Giuseppe Ferlini, nato a Bologna nel 1797, a diciassette anni uscì da casa per contrasti con la matrigna e si recò a Venezia, poi nell’isola di Corfù. Avendo conosciuto il Pascià di Giannina lavorò come medico in Albania con le truppe presenti. Nel 1822 in Grecia partecipò, sempre come medico, nei combattimenti tra i Greci contro i Turchi. Rientrato a Bologna nel 1827, ben presto ripartì, questa volta, per l’Egitto dove Mohammed Alì (che diventerà il padre fondatore dell’Egitto moderno) stava reclutando per l‘esercito anche medici stranieri. Tre anni dopo, stanco del lavoro ospedaliero si aggregò a una spedizione militare che scendeva verso il Sudan sempre con l’incarico di medico.

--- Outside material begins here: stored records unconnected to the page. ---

(* ===== verification/DaemonWitness.v ===== *)
(** The daemon's start over a legacy database with one bound TCP allocation. *)
From stdpp Require Import base gmap strings list.
From Stdlib Require Import ZArith Lia.
From S2P Require Import Prelude RustStd Model Config Facade Sqlite SqliteSpec SqliteOpen Store.
From S2P Require Import AllocationService Netlink NetlinkSpec NetlinkWitness Tcp UdpModel Udp Real Relays.
From S2P Require Import ControlPlane Daemon.
Open Scope Z_scope.

(** Only the token, the database and an address of the control plane are given. *)
Definition start_cli : Cli := {|
  cli_http_listen := Some "127.0.0.1:8080"%string; cli_proxy_listen_host := None;
  cli_port_range := None; cli_auth_token := Some "secret"%string;
  cli_sqlite_path := Some "db"%string; cli_runtime_mode := None; cli_nftables_table := None;
  cli_nftables_chain := None; cli_runtime_apply_timeout_ms := None;
  cli_restore_sweep_timeout_ms := None; cli_tcp_session_model_enabled := false;
  cli_tcp_session_model_workers := None; cli_tcp_session_model_accept_balanced := false;
  cli_tcp_session_model_sharded_accept := false; cli_tcp_session_model_max_active := None;
  cli_tcp_splice_enabled := false; cli_force_tcp_copy_fallback := false;
  cli_udp_session_workers := None; cli_udp_max_sessions := None; cli_udp_batch_enabled := None;
  cli_udp_io_uring_enabled := false; cli_udp_gro_enabled := false;
  cli_udp_dataplane_redesign_enabled := false; cli_udp_fast_path_enabled := false;
  cli_udp_fast_path_segment_size := None; cli_udp_fast_path_gso_burst := None;
  cli_udp_socket_rcvbuf_bytes := None; cli_udp_socket_sndbuf_bytes := None |}.

Definition start_row : AllocationRow := {|
  ro_id := "a"; ro_protocol := "tcp"; ro_port := 5001; ro_target_port := 80;
  ro_host := Some "10.0.0.1"%string; ro_created_at_ms := 1; ro_updated_at_ms := 2 |}.

Definition start_world : World := {|
  w_modes := ∅;
  w_database := {| db_allocations := Some {["a"%string := start_row]};
                   db_bindings := None; db_unique_index := false; db_port_index := false |};
  w_faults := [] |}.

Definition start_run : result (Running (P := RealRuntime TcpRuntime UdpRuntime) (B := ExBackend)) StartError * World :=
  run in_one_step (Err (Apply "not built in")) (λ _, true) (λ _ _, true) (λ _ _, true) 0 true (λ _, false)
    (λ m, (true, m)) (λ m, m) start_cli ∅ true start_world.

Lemma start_tables_wf : tables_wf (migrated (SqliteOpen.db_tables (w_database start_world))).
Proof.
  split.
  - intros id r. destruct (decide (id = "a"%string)) as [->|Hne].
    + intros [= <-]. change (migrated _ : Tables) with
        {| t_allocations := {["a"%string := start_row]};
           t_bindings := ∅ ∪ omap legacy_binding {["a"%string := start_row]} |}. simpl.
      split; [done|]. split; [by exists Tcp|]. split; [done|]. by vm_compute.
    + simpl. by rewrite lookup_singleton_ne.
  - intros id. destruct (decide (id = "a"%string)) as [->|Hne]; [by eexists|].
    intros Hid. exfalso. revert Hid. simpl. rewrite lookup_union, lookup_empty, lookup_omap.
    rewrite lookup_singleton_ne by done. by intros [? ?].
  - intros i j r1 r2. simpl. intros [-> <-]%lookup_singleton_Some [-> <-]%lookup_singleton_Some. done.
Qed.

Definition proxy_state (r : result (Running (P := RealRuntime TcpRuntime UdpRuntime) (B := ExBackend)) StartError * World)
    : option (AppState (RealRuntime TcpRuntime UdpRuntime)) :=
  match r.1 with Ok (RunningProxy state) => Some state | _ => None end.

Lemma start_restores_everything_witness :
  ∃ state, proxy_state start_run = Some state ∧ as_auth_token state = "secret"%string ∧
    real_tracks (sv_runtime (as_service state)) "a".
Proof.
  destruct start_run as [[[state|state]|e] w'] eqn:Hrun.
  - destruct (start_restores_everything _ _ _ _ _ _ _ _ _ _ _ _ _ _ _ start_tables_wf Hrun)
      as (c & Hc & _ & Htoken & Ht & Hall).
    exists state. split; [reflexivity|]. split.
    + rewrite Htoken. assert (auth_token <$> result_ok (config_from_cli_and_env start_cli ∅ true) =
        Some "secret"%string) as Hs by (vm_compute; reflexivity).
      rewrite Hc in Hs. simpl in Hs. by injection Hs.
    + apply Hall. rewrite Ht. by eexists.
  - exfalso. assert (match start_run.1 with Ok (RunningNetlink _) => true | _ => false end = false) as Hf
      by (vm_compute; reflexivity). by rewrite Hrun in Hf.
  - exfalso. assert (is_ok start_run.1 = true) as Hf by (vm_compute; reflexivity). by rewrite Hrun in Hf.
Defined.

L’Alta Nubia lo attirava per le notizie che aveva raccolto sui tesori ancora celati tra le sabbie. La scoperta di Meroe, eseguita nel 1821 da Cailliaud, gli era giunta all’orecchio e volle partire alla volta di quella mitica città sepolta. Nel 1834, in pieno agosto, dopo aver organizzato la spedizione, partì verso le antiche piramidi nubiane. La sua opera consistette nel cercare i tesori nascosti all’interno delle piramidi di Meroe, più piccole di quelle ben più note di Giza, ma numerose. Per entrare all’interno di quelle costruzioni funebri, insieme al socio albanese Stèfani, non ebbe alcuna remora a demolire e sbriciolare le parti sommitali pur di penetrare nelle tombe. In quei tempi questa era un’usanza abbastanza comune perché l’archeologia era ancora condotta da avventurieri disposti solo ad arricchirsi (che oggi definiremmo tombaroli) oppure finalizzata principalmente allo studio della Storia dell’arte greco-romana. L’italiano Giovanni Battista Belzoni, in Egitto, aveva già fatto importanti scavi a Giza e nella Valle dei Re tra il 1816 e il 1819.
Finalmente, nella piramide più grande, appartenuta alla regina Amanishakheto, recuperò un vero tesoro di oggetti preziosi. Senza mostrarlo agli indigeni che lo coadiuvavano nello scavo archeologico, nottetempo fuggì su dei dromedari fino ad imbarcarsi su un battello del Nilo e verso la fine del 1836 riuscì a rientrare in Italia a Bologna.
Giuseppe Ferlini, si poteva muovere con destrezza in tutti quei lontani paesi, grazie all’esperienza raggiunta con i suoi viaggi, poiché era in grado di parlare il greco, l’albanese, l’inglese e l’arabo e questo lo favorì molto, oltre al suo aspetto, nelle sue contrattazioni mercantili. Dopo incontri con alcuni commercianti che non avevano dato un buon risultato, Ferlini riuscì a vendere, una parte degli oggetti recuperati, al Re Ludwig I° di Baviera, amante delle arti. Tentò anche di rivendere a Londra altro materiale archeologico coadiuvato dall’esule Giuseppe Mazzini. Oltre a lui, sempre in quella città, aveva conosciuto anche il bolognese Conte Carlo Pepoli che era fuggito dall’Italia per i suoi profondi sentimenti patriottici. Purtroppo il British Museum non accettò gli oggetti proposti perché ritenuti falsi! Fortunatamente l’affare andò in porto, invece, con il Nuovo Museo di Berlino. Il Conte Pepoli rientrato a Bologna e Livio Zambeccari, patriota ed iscritto alla massoneria, permisero a Ferlini di donare al Museo Egizio di Torino (che era stato creato nel 1824) numerosi facsimili di ori e bronzi meroitici. Nel 1843 Ferlini donò alla città di Bologna una serie di oggetti anche preziosi che aveva scavato in Sudan. Morì a Bologna nel 1870.